The saying is “Think Globally, Act Locally” and it’s a pretty good way to go about things. One of the most creative responses to the IBM Build-a-Bot Challenge was designed and built by Peruvian engineering student Sheynin Yossymar Checmapoco Paucar. Called “Automatic Recognition of Vaccinated People,” and it’s an excellent example of acting locally while thinking globally.
In Peru, everyone who is vaccinated receives a standard Vaccine Card, called a DNI (Nacional Document of Identification), which lists the number of vaccine shots given to the cardholder. Yossymar realized that if he built a device that could read the card, he could create an automated entrance gate to use for restaurants, stadiums and office buildings and significantly cut down on the long lines caused by slow human gatekeepers. As he sketched out his idea, he added a thermometer to take a temperature reading and a database look-up to check the DNI card data against the national database to verify if it’s authentic.
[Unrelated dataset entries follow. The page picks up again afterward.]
(** * CSV merger: a shallow embedding of [merger.py] and its properties

  The development follows the layout of the program:
  - [utils]: the naming utilities imported by [merger.py];
  - [pandas]: the fragment of the tabular-data library the merger calls
    (frames with row labels and typed columns, column selection, column
    assignment with alignment on the row labels);
  - [py]: a small state-and-exception monad over a world made of the live
    frame objects, the file system and the trace of observable effects;
  - [CSVMerger]: the methods of the class, one definition per method;
  - the properties, grouped by method. *)

From Stdlib Require Import Ascii String DecimalString.
From Stdlib Require DecimalNat DecimalN DecimalFacts.
From stdpp Require Import gmap strings list fin_maps sorting.

Open Scope string_scope.
Open Scope list_scope.
Open Scope nat_scope.
Open Scope stdpp_scope.

(** ** Text helpers (Python [str] operations used by the program) *)

Definition is_digit (c : ascii) : bool :=
let n := nat_of_ascii c in ((48 <=? n) && (n <=? 57))%nat.

Definition lower_ascii (c : ascii) : ascii :=
let n := nat_of_ascii c in
if ((65 <=? n) && (n <=? 90))%nat then ascii_of_nat (n + 32) else c.

(** [s.lower()] *)
Fixpoint lower (s : string) : string :=
match s with
| EmptyString => EmptyString
| String c r => String (lower_ascii c) (lower r)
end.

(** [kw in s] *)
Fixpoint contains (kw s : string) : bool :=
String.prefix kw s ||
match s with
| EmptyString => false
| String _ r => contains kw r
end.

(** [s.endswith(suf)] *)
Definition ends_with (suf s : string) : bool :=
String.eqb (String.substring (String.length s - String.length suf)
                             (String.length suf) s) suf
&& (String.length suf <=? String.length s)%nat.

(** [str(n)] for a non-negative integer *)
Definition str_N (n : N) : string := NilZero.string_of_uint (N.to_uint n).
Definition str_nat (n : nat) : string := NilZero.string_of_uint (Nat.to_uint n).

(** [c * n], a string repeated *)
Fixpoint str_repeat (c : string) (n : nat) : string :=
match n with
| O => ""
| S k => c +:+ str_repeat c k
end.

(** Paths are sequences of components; [p / name] appends one. *)
Definition path := list string.
Definition path_join (p : path) (name : string) : path := p ++ [name].
Definition path_name (p : path) : string := List.last p "".
Definition path_parent (p : path) : path := removelast p.

(** ** The naming utilities *)

Module utils.

Definition digit_value (c : ascii) : N := N.of_nat (nat_of_ascii c - 48).

(** the leading run of decimal digits of [s], read as a number, with the
    number of digits consumed and the remaining text *)
Fixpoint leading_int (s : string) (acc : N) (seen : nat) : N * nat * string :=
  match s with
  | String c r =>
      if is_digit c then leading_int r (acc * 10 + digit_value c)%N (S seen)
      else (acc, seen, s)
  | EmptyString => (acc, seen, s)
  end.

(** Modelled from the spec: [extract_ex_number] of [utils.py], which is not
    part of the sources at hand. It scans the file name for the marker
    "Ex" (in any letter case) directly followed by digits and returns that
    integer; the absent value when no such token occurs. *)
Fixpoint extract_ex_number (filename : string) : option N :=
  match filename with
  | EmptyString => None
  | String c r =>
      match r with
      | String c' r' =>
          if Ascii.eqb (lower_ascii c) "e" && Ascii.eqb (lower_ascii c') "x"
          then match leading_int r' 0%N 0 with
               | (_, O, _) => extract_ex_number r
               | (n, S _, _) => Some n
               end
          else extract_ex_number r
      | EmptyString => None
      end
  end.

(** Modelled from the spec: [find_matching_column] of [utils.py], which is
    not part of the sources at hand. It returns the first column name, in
    the table's column order, whose lowercase form contains the role
    keyword as a substring, or the absent value. *)
Definition find_matching_column (keyword : string) (columns : list string)
  : option string :=
  List.find (fun col => contains keyword (lower col)) columns.

(** Keys of the natural order: text and number chunks alternate. *)
Inductive chunk := Txt (s : string) | Num (n : N).

Fixpoint natural_key_aux (fuel : nat) (s : string) (txt : string) : list chunk :=
  match fuel with
  | O => [Txt txt]
  | S fuel' =>
      match s with
      | EmptyString => [Txt txt]
      | String c r =>
          if is_digit c then
            match leading_int s 0%N 0 with
            | (n, _, rest) => Txt txt :: Num n :: natural_key_aux fuel' rest ""
            end
          else natural_key_aux fuel' r (txt +:+ String c "")
      end
  end.

Definition natural_key (name : string) : list chunk :=
  natural_key_aux (S (String.length name)) name "".

Definition chunk_compare (a b : chunk) : comparison :=
  match a, b with
  | Txt s, Txt t => String.compare s t
  | Num m, Num n => N.compare m n
  | Txt _, Num _ => Lt
  | Num _, Txt _ => Gt
  end.

Fixpoint key_compare (k1 k2 : list chunk) : comparison :=
  match k1, k2 with
  | [], [] => Eq
  | [], _ :: _ => Lt
  | _ :: _, [] => Gt
  | a :: k1', b :: k2' =>
      match chunk_compare a b with
      | Eq => key_compare k1' k2'
      | c => c
      end
  end.

Definition natural_le (f g : path) : bool :=
  match key_compare (natural_key (path_name f)) (natural_key (path_name g)) with
  | Gt => false
  | _ => true
  end.

Fixpoint natural_insert (f : path) (sorted : list path) : list path :=
  match sorted with
  | [] => [f]
  | g :: rest => if natural_le f g then f :: sorted else g :: natural_insert f rest
  end.

(** Modelled from the spec: [natural_sort_files] of [utils.py], which is
    not part of the sources at hand. Files are ordered by name with digit
    runs compared as integers; files with identical keys keep their
    relative order. *)
Definition natural_sort_files (files : list path) : list path :=
  foldr natural_insert [] files.

End utils.

(** ** The tabular-data library *)

Module pandas.

(** Row labels. A frame read from a file numbers its rows 0, 1, 2, ...
    unless the rows carry one field more than the header: then the leading
    field of each row is its label. A label is identified by its value: a
    natural number, or any other value under its text. *)
Inductive label := Row (i : nat) | Key (k : string).

#[global] Instance label_eq_dec : EqDecision label.
Proof. solve_decision. Defined.

(** The types the reader gives to a column. *)
Inductive dtype := int64 | uint64 | float64 | bool_ | object_.

(** A cell is a parsed field, kept as its text since the merger never
    inspects a value; the missing-value marker; or the floating-point value
    an integer field was converted to when its column had to hold the
    missing marker. *)
Inductive cell := NaN | Val (raw : string) | Upcast (raw : string).

(** The values of a column with their type. *)
Abbreviation column := (dtype * list cell)%type.

(** A [Series]: values under row labels. *)
Record Series := mkSeries {
  s_index : list label;
  s_dtype : dtype;
  s_values : list cell
}.

(** A [DataFrame]: the row labels and the columns in order. *)
Record DataFrame := mkDF {
  index : list label;
  cols : list (string * column)
}.

(** [RangeIndex(n)], the labels of a frame whose file has no label field *)
Definition default_index (n : nat) : list label := Row <$> seq 0 n.

(** [pd.DataFrame()] *)
Definition empty_frame : DataFrame := mkDF [] [].

(** [len(df)], [df.columns], [len(df.columns)], [df.empty] *)
Definition len (df : DataFrame) : nat := length (index df).
Definition columns (df : DataFrame) : list string := (cols df).*1.
Definition width (df : DataFrame) : nat := length (cols df).
Definition empty (df : DataFrame) : bool :=
  ((len df =? 0) || (width df =? 0))%nat.

(** Frames as the reader produces them: every column spans the index and
    column names are distinct (the reader renames duplicates). *)
Definition well_formed (df : DataFrame) : Prop :=
  Forall (fun c => length c.2.2 = len df) (cols df) ∧ NoDup (columns df).

(** the rows are numbered 0, 1, 2, ... *)
Definition has_default_index (df : DataFrame) : Prop :=
  index df = default_index (len df).

(** [df[name]]: the column under that name with the frame's labels, [None]
    standing for [KeyError]. *)
Fixpoint getitem_cols (cs : list (string * column)) (name : string) : option column :=
  match cs with
  | [] => None
  | (k, v) :: rest => if String.eqb k name then Some v else getitem_cols rest name
  end.
Definition getitem (df : DataFrame) (name : string) : option Series :=
  (fun c : column => mkSeries (index df) c.1 c.2) <$> getitem_cols (cols df) name.

(** the first position of a label in an index *)
Fixpoint position (l : label) (idx : list label) : option nat :=
  match idx with
  | [] => None
  | k :: rest => if decide (k = l) then Some 0 else S <$> position l rest
  end.

(** the value a series holds under a label *)
Definition at_label (s : Series) (l : label) : option cell :=
  i ← position l (s_index s); s_values s !! i.

(** The type a column takes when it has to hold the missing marker, and
    what becomes of its values: integers become floating-point numbers. *)
Definition promote (d : dtype) : dtype :=
  match d with
  | int64 | uint64 => float64
  | bool_ => object_
  | _ => d
  end.
Definition promote_cell (d : dtype) (c : cell) : cell :=
  match d, c with
  | int64, Val raw | uint64, Val raw => Upcast raw
  | _, _ => c
  end.

(** [s.reindex(target)]: the values of [s] under the labels of [target].
    Equal indexes leave the values as they are. Otherwise the labels of [s]
    must be unique ([None] stands for the [ValueError] "cannot reindex on
    an axis with duplicate labels"); a label [s] does not have gives the
    missing marker, and the column is promoted when there is one. *)
Definition reindex (s : Series) (target : list label) : option column :=
  if decide (s_index s = target) then Some (s_dtype s, s_values s)
  else if decide (NoDup (s_index s)) then
    let found := at_label s <$> target in
    if bool_decide (Forall is_Some found)
    then Some (s_dtype s, default NaN <$> found)
    else Some (promote (s_dtype s),
               (fun o => from_option (promote_cell (s_dtype s)) NaN o) <$> found)
  else None.
(** [await channel.publish(addr, payload, stream=True)]: the publication
    is recorded and the finite sequence of chunks that the agent at
    [addr] streams back is returned. *)
Definition publish_stream
    (responder : Address -> Envelope -> list Envelope)
    (addr : Address) (p : Envelope) : M (list Envelope) :=
  fun w =>
    (Ok (responder addr p),
     mkWorld (logged w) (outbox w ++ [mkPublication addr p true])
             (invoked w)).

Declare Scope eff_scope.
Delimit Scope eff_scope with eff.
Notation "x <- m ;; k" := (bind m (fun x => k))
  (at level 100, m at next level, right associativity) : eff_scope.
Notation "m ;;; k" := (bind m (fun _ => k))
  (at level 100, right associativity) : eff_scope.

End Eff.
Export Eff.
Open Scope eff_scope.

(* ================================================================= *)
(** ** coagent/agents/util.py *)

Module Util.

(** What the code reads of a completion: [response.choices[i].message]. *)
Record ChoiceMessage : Type := mkChoiceMessage {
  cm_role : string;
  cm_content : string
}.

Record Completion : Type := mkCompletion { choices : list ChoiceMessage }.

(** The completion client.  [acompletion] receives the messages (their
    [model_dump()] carries the same fields) and is any coroutine. *)
Record ModelClient : Type := mkModelClient {
  model : string;
  acompletion : list ChatMessage -> M Completion
}.

(** [chat(messages, client)]. *)
Definition chat (messages : list ChatMessage) (client : ModelClient)
  : M ChatMessage :=
  response <- acompletion client messages ;;
  match choices response with
  | [] => raise (IndexError "list index out of range")
  | msg :: _ =>
      ret (mkChatMessage (cm_role msg) (cm_content msg)
                         EmptyString EmptyString false)
  end.

(** The f-string of [is_user_confirmed]. *)
Definition sentiment_prompt (content : string) : string :=
  "Based on the input, determine whether it's positive or not. Return "
  ++ dq ++ "true" ++ dq ++ " if it's" ++ nl
  ++ "positive or " ++ dq ++ "false" ++ dq
  ++ " if not. You should only return " ++ dq ++ "true" ++ dq ++ " or "
  ++ dq ++ "false." ++ nl ++ nl
  ++ "Input: " ++ content ++ nl
  ++ "Output:".

(** [is_user_confirmed(content, client)].  The debug log line leaves no
    trace in the world. *)
Definition is_user_confirmed (content : string) (client : ModelClient)
  : M bool :=
  if str_in (lower content) ["yes"; "ok"; "1"] then ret true
  else if str_in (lower content) ["no"; "do not"; "0"] then ret false
  else
    reply <- chat [mkChatMessage "user" (sentiment_prompt content)
                                 EmptyString EmptyString false] client ;;
    let answer := Messages.content reply in
    ret (String.eqb (lower (strip answer)) "true").

End Util.
Export Util.

(* ================================================================= *)
(** ** coagent/agents/chat_agent.py *)

Module ChatAgent.

(** *** RunContext *)

(** [RunContext(x)]: the [dict] constructor. *)
Definition RunContext (x : pyval) : Outcome dict := dict_of x.

(** The [user_confirmed] and [user_submitted] properties. *)
Definition user_confirmed (self : dict) : pyval :=
  dict_get "user_confirmed" (PyBool false) self.

Definition set_user_confirmed (self : dict) (value : pyval) : dict :=
  dict_set "user_confirmed" value self.

Definition user_submitted (self : dict) : pyval :=
  dict_get "user_submitted" (PyBool false) self.

Definition set_user_submitted (self : dict) (value : pyval) : dict :=
  dict_set "user_submitted" value self.

(** *** Tools *)

(** What a tool returns: a chat message or any other value. *)
Inductive Result : Type :=
| RVal (v : pyval)
| RMsg (m : ChatMessage).

(** [param.default] of one parameter of [inspect.signature(func)]:
    [inspect.Parameter.empty], an ordinary default, or a [FieldInfo]
    whose own [default] is a value or [PydanticUndefined]. *)
Inductive ParamDefault : Type :=
| Empty
| Plain (v : pyval)
| FieldInfo (default : option pyval).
While most of the submissions to the Build-a-Bot Challenge used IBM RPA to connect and orchestrate automation software to drive a process, Yossymar is using IBM RPA to drive a hardware device. This explains why his entry won “Best Use Of Technology.” He even built a prototype to show how it might look and operate.
“As an electrical engineer, I knew I could make the hardware work. For me the challenge was to learn how to use the RPA software and how databases work,” Yossymar recounted. He dove into the IBM RPA documentation, took some of the video tutorials, and then went to work. In the short video that he submitted to the Build-a-Bot Challenge, you can see how his creation works.
I spent a few minutes interviewing Yossymar, who is yet another example of a student with energy, vision and drive, who pushed himself to learn new things to build something to solve a problem. He is continuing to work on his invention and looking to partner with a hardware company to take his project to the next step.